Image: Wikimedia Commons/John Samuel

In times of war, the United Nations has its hands tied

International affairs have always been characterised by chaos. Claims otherwise are steeped in Western-centric narratives about which chaos, where, matters. The globe does not stop at the Mediterranean Sea nor the Eurasian Steppe, and those times heralded as eras of global stability tended to be anything but; the Cold War burned hot in Korea, Vietnam, Afghanistan, Nicaragua, Angola, and so on. 

Nonetheless, it is true that the world is experiencing generational turmoil. For the first time since World War II, a territorial war of conquest is underway in Europe, and while the fighting in Gaza, to paraphrase UN Secretary-General, António Guterres, has not come from a vacuum, the scale and extent of the Israeli response has rocked the Middle East more deeply than anything since the Lebanon wars in the 1980s. Massive Western and Western-backed invasions and catastrophic pretences to regime changes have shattered other Middle Eastern countries such as Libya, Iraq, Syria, Yemen, and Afghanistan, and shattered nations are unstable. They can be desperate and swing to vicious ideologies which are perversions of the peace after which they name themselves. Not least from the perspective of energy security, a regional war here would shape the rest of the century. 

The issue lies in the construction the Security Council

Where is the UN in this? Well, the institution has seen dizzying successes and crushing failures. Its aid programmes have freed millions from poverty and educated millions more. It has been on the wrong side of history in Rwanda and Darfur. But when it comes to the hard problems of international relations, those of war and peace, it is an institution of contradiction. Israel’s war on Gaza is the most fashionable example of the geopolitics which gums up the UN system, but it is the norm, not the exception. 

The issue lies in the construction of the Security Council. The only one capable of passing legally binding resolutions and legitimising the exercise of hard power, bombs, and bullets, is the most powerful organ of the UN. Not even sanctions can be implemented without the assent of the UNSC (United Nations Security Council). It is also the most dysfunctional. For a resolution to pass, nine of the ten members must vote for it, including the five permanent members – the P5. These are China, France, Russia, the UK, and the US. These P5 states all possess a veto which they may exercise without justification. If a single veto is cast, the resolution crumbles. This pattern has characterised the majority of the UNSC’s history. Rather than operating as an impartial and cooperative institution, it is beholden to the petty competing geostrategic interests of the P5. 

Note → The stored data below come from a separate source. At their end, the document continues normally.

(* ===== verification/ParseFull.v ===== *)
(** * ParseFull: the whole parser stays inside the frame and its scratch buffer

    [ieee802_11_parse_elems_full] first looks for the profile of the BSS or
    link it was asked for, reassembling it in a scratch buffer, then parses the
    frame and the profile and reassembles the elements that may be fragmented.
    Whatever the frame holds, all of this stays inside the frame and the
    buffer, leaves the frame alone, and ends. *)
From stdpp Require Import gmap strings.
From S2P Require Import Prelude Frame Skb Mle Ttlm Element ElementProofs MleDefrag ElemSizes Parse ParseProofs.

Lemma rd8_slice m p n bs i : slice m p n = Some bs -> 0 <= i < n -> rd8 bs i = rd8 m (p + i).
Proof.
  intros (pre & post & -> & <- & <-)%slice_Some Hi. by rewrite rd8_app_r, rd8_app_l by lia.
Qed.

(** A range of octets in the frame of [n] octets, or in the scratch buffer
    behind it up to the address [hi]. *)
Definition in_object (n hi : Z) (r : Z * Z) : Prop :=
  0 <= r.1 /\ 0 <= r.2 /\ (r.1 + r.2 <= n \/ n < r.1 /\ r.1 + r.2 <= hi).

(** What the elements point to: each field to a range in one of the objects
    with the octets its users read, each element to be reassembled to a whole
    element of such a range. *)
Record fields_ok (n : Z) (m : list Z) (hi : Z) (e : ieee802_11_elems) : Prop := {
  fo_refs : map_Forall (fun name r => in_object n hi r /\ field_size name <= r.2) (refs e);
  fo_defrag : map_Forall (fun _ '(elem, start, len) => in_object n hi (start, len) /\
                element_in (object n m start) start (start + len) elem) (defrag e);
  fo_ttlm : zlen (ttlm e) <= IEEE80211_TTLM_MAX_CNT /\ Forall (fun t => in_object n hi t /\ 1 <= t.2) (ttlm e);
  fo_tpe : tpe_tables_ok (tpe e);
  fo_csa_tpe : tpe_tables_ok (csa_tpe e);
}.

(** What the caller relies on: the elements of the frame and of the profile,
    the reassembled elements, the profile and the index element lie in the
    frame or in the scratch buffer. *)
Record parsed_ok (n : Z) (m : list Z) (r : parsed) : Prop := {
  po_elems : fields_ok n m (zlen m) (elems r);
  po_mles : map_Forall (fun _ => in_object n (zlen m)) (mles r);
  po_profile : from_option (in_object n (zlen m)) True (profile r);
  po_index : from_option (in_object n (zlen m)) True (bssid_index r);
}.

(** Two memories of the same size that differ in [lo, hi) only. *)
Record changed_within (lo hi : Z) (l l' : list Z) : Prop := {
  cw_bytes : bytes_ok l';
  cw_len : zlen l' = zlen l;
  cw_same i : i < lo \/ hi <= i -> rd8 l' i = rd8 l i;
}.

Lemma changed_refl lo hi l : bytes_ok l -> changed_within lo hi l l.
Proof. by split. Qed.

Lemma changed_trans lo hi lo' hi' l l' l'' :
  lo <= lo' -> hi' <= hi -> changed_within lo hi l l' -> changed_within lo' hi' l' l'' -> changed_within lo hi l l''.
Proof. intros ?? [] [Hb Hl Hs]. split; [done|congruence|]. intros i ?. rewrite Hs by lia. auto. Qed.

Lemma memmove_within lo hi l d src n l' :
  bytes_ok l -> memmove l d src n = Some l' -> 0 <= n -> lo <= d -> d + n <= hi -> changed_within lo hi l l'.
Proof.
  intros Hok E Hn Hlo Hhi. unfold memmove in E. destruct (slice l src n) as [bs|] eqn:Es; [|done].
  rewrite bind_some in E. pose proof (slice_bytes_ok _ _ _ _ Hok Es) as Hb.
  apply slice_Some in Es as (? & ? & _ & _ & Ebs).
  split; [exact (store_bytes_ok _ _ _ _ Hok Hb E)|exact (store_zlen _ _ _ _ E)|].
  intros i Hi. eapply rd8_store_disjoint; [done|]. lia.
Qed.

Lemma u64_fits x n : 0 <= x < 2 ^ 64 -> ~ n < u64 x -> x <= n.
Proof. intros Hx Hn. rewrite (wrap_small 64 x Hx) in Hn. lia. Qed.

(** Wherever it ends, only the destination has changed. *)
Lemma defragment_loop_within fuel d data_len : forall l elem end_ frag_id copied r l',
  bytes_ok l -> 0 <= copied <= data_len -> data_len < 2 ^ 63 ->
  defragment_loop fuel l elem end_ (Some d) data_len frag_id copied = Some (r, l') ->
  changed_within d (d + data_len) l l'.
Proof.
  induction fuel as [|fuel IH]; intros l elem end_ frag_id copied r l' Hok Hc H63; cbn [defragment_loop]; [done|].
  destruct (negb _); [intros [= _ <-]; by apply changed_refl|]. destruct (rd8 l (elem + 1)) as [n|] eqn:En; [|done]. rewrite bind_some.
  apply rd8_ok in En as [Hn0 Hn1]; [|done].
  destruct (negb _); [intros [= _ <-]; by apply changed_refl|]. destruct (rd8 l elem) as [id|]; [|done]. rewrite bind_some.
  destruct (negb _); [intros [= _ <-]; by apply changed_refl|].
  destruct (Z.ltb_spec data_len (u64 (copied + n))) as [|Hfit]; [intros [= _ <-]; by apply changed_refl|].
  apply Z.nlt_ge, u64_fits in Hfit; [|lia].
  destruct (memmove _ _ _ _) as [l1|] eqn:E; [|done]. rewrite bind_some.
  apply (memmove_within d (d + data_len)) in E; [|done|lia..].
  destruct (negb _); [intros [= _ <-]; done|]. intros E2. apply IH in E2; [|apply E|lia|done].
  by eapply changed_trans.
Qed.

Lemma defragment_element_within l elem ies ieslen d data_len frag_id r l' :
  bytes_ok l -> 0 <= data_len < 2 ^ 63 ->
  cfg80211_defragment_element l elem ies ieslen (Some d) data_len frag_id = Some (r, l') ->
  changed_within d (d + data_len) l l'.
Proof.
  intros Hok Hl. unfold cfg80211_defragment_element. destruct elem as [elem|]; [|intros [= _ <-]; by apply changed_refl].
  destruct (_ || _); [intros [= _ <-]; by apply changed_refl|].
  destruct (rd8 l (elem + 1)) as [n|] eqn:En; [|done]. rewrite bind_some.
  apply rd8_ok in En as [En0 En1]; [|done].
  destruct (_ <? _); [intros [= _ <-]; by apply changed_refl|]. destruct (rd8 l elem) as [id|]; [|done]. rewrite bind_some.
  set (copied := if id =? WLAN_EID_EXTENSION then n - 1 else n).
  destruct (Z.ltb_spec data_len (u64 copied)) as [|Hfit]; [intros [= _ <-]; by apply changed_refl|].
  assert (0 <= copied) as Hc0.
  { destruct (Z.leb_spec 0 copied); [done|]. assert (copied = -1) as E by (unfold copied in *; destruct (_ =? _); lia).
    rewrite E in Hfit. change (u64 (-1)) with (2 ^ 64 - 1) in Hfit. lia. }
  apply Z.nlt_ge, u64_fits in Hfit; [|split; [done|unfold copied; destruct (_ =? _); lia]].
  destruct (memmove _ _ _ _) as [l1|] eqn:E; [|done]. rewrite bind_some.
  apply (memmove_within d (d + data_len)) in E; [|done|lia..].
  destruct (_ <? _); [intros [= _ <-]; done|]. intros E2. apply defragment_loop_within in E2; [|apply E|lia..].
  eapply changed_trans; [..|done|done]; lia.
Qed.

(** Defragmentation between two ranges of a memory that are apart. *)
Lemma defragment_apart l e start len d room frag_id :
  bytes_ok l -> 0 <= start -> start + len <= zlen l -> zlen l < 2 ^ 63 -> element_in l start (start + len) e ->
  0 <= d -> 0 <= room -> d + room <= zlen l -> d + room <= start \/ start + len <= d ->
  exists r l', cfg80211_defragment_element l (Some e) start len (Some d) room frag_id = Some (r, l') /\
    changed_within d (d + room) l l' /\
    (r < 0 \/ 0 <= r <= room /\ forall id n, rd8 l e = Some id -> rd8 l (e + 1) = Some n -> id <> WLAN_EID_EXTENSION -> n <= r).
Proof.
  intros Hok H0 Hfit H63 Hin Hd Hr Hroom Hapart. pose proof Hin as (? & ? & _).
  destruct (defragment_element_spec l start len e frag_id) as (bs & Eb & _ & Hstore); [done..|].
  destruct (body_of_inv l start (start + len) e frag_id) as (id & n & ext & part & rest & Ei & Ed & Hn & _ & Ee & _ & _ & Hp & Eb' & _);
    [done..|].
  destruct (Hstore d room) as (r & l' & E & Hr'); [lia..|]. exists r, l'. split; [done|].
  split; [eapply defragment_element_within; [done| |done]; lia|].
  destruct (Z.leb_spec (zlen bs) room); [right|left; by rewrite Hr'].
  destruct Hr' as [-> _]. pose proof (zlen_nonneg bs). split; [lia|]. intros id' n' Ei' Ed' Hne.
  rewrite Ei in Ei'. rewrite Ed in Ed'. rewrite Eb in Eb'. injection Ei' as <-. injection Ed' as <-.
  injection Eb' as ->. rewrite (proj2 (Z.eqb_neq id _) Hne) in Ee. subst ext. zlens.
  pose proof (zlen_nonneg rest). lia.
Qed.

Section full.
Context (frame : list Z) (total : Z).
Hypotheses (Htotal : zlen frame + 1 <= total) (H63 : total < 2 ^ 63).
Abbreviation n := (zlen frame).

(** ** Memory: the frame, which does not change, and the scratch buffer *)

Record memory_ok (m : list Z) : Prop := {
  mo_bytes : bytes_ok m;
  mo_len : zlen m = total;
  mo_frame : take (length frame) m = frame;
  mo_gap : rd8 m n = Some 0;
}.

(** Two memories with the same contents below [hi]. *)
Definition same_below (hi : Z) (m m' : list Z) : Prop := forall i, i < hi -> rd8 m' i = rd8 m i.

Lemma same_below_trans k k' m m' m'' : same_below k m m' -> same_below k' m' m'' -> k <= k' -> same_below k m m''.
Proof. intros H H' ? i Hi. by rewrite H', H by lia. Qed.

It makes sense to talk about Israel here, as nearly half of all US vetoes deployed since 1945 have been to protect the country from resolutions critical of its occupation of Palestinian land and its barbarous treatment of the Palestinian people. On the back of the recent ICJ (International Court of Justice) ruling, earlier this week Algeria drafted a UNSC resolution demanding an immediate ceasefire between Israel and Hamas (although it does not technically have any legal jurisdiction over the terrorist group). This will be vetoed by the US, if the Algerians even bother bringing it to the council. But equally, the UNSC has failed to call out China’s human rights abuses against Uyghur Muslims and other Turkic communities in Xinjiang. In the event of a future Chinese invasion of Taiwan, the UNSC would remain mute. It never issued a resolution condemning Russia’s illegal invasion of Ukraine nor its pro-Assad intervention in the 2015 Syrian Civil War. 

We can and should expect better from the democracies

The structure of the UNSC condemns it to impotence. The resolutions of the General Assembly, or the rulings of the ICJ, have no teeth. They cannot be enforced without the UNSC’s approval. 

But this does not mean that they do not matter. The United Nations remains a unique and uniquely powerful institution. It houses the world’s highest court. It has coordinated international cooperation inconceivable in the early twentieth or nineteenth centuries. And the diplomatic pressure it enables small powers to exert may yet bear fruit. 

Patience for Joe Biden’s unqualified support for Israel is wearing thin. He is being put under huge pressure to acknowledge what seems clear to those for whom Israel does not constitute the fulcrum of Middle East policy – not least Algeria and South Africa – as well as from home. The rulings of the ICJ and resolutions of the General Assembly have galvanised citizens to demand better from their leaders. Similarly, in the UK we have seen Muslim support for the Labour Party collapse because of Keir Starmer’s handling of the crisis. Foreign policy is coming home, and the sheer stature of the United Nations as an embodiment of the belief that things should and can be better has played a huge role in that. 

Even if the US and its allies defer, it is hard to imagine a similar popular groundswell forcing the more authoritarian members of the P5 to compromise. But we should, and can, expect better from the democracies. I will not be surprised if the dysfunctionality built into its DNA means that the United Nations’ reputation is forever shattered. But this is one attempt at civilisation that I do not wish to see buried by the Middle Eastern sands.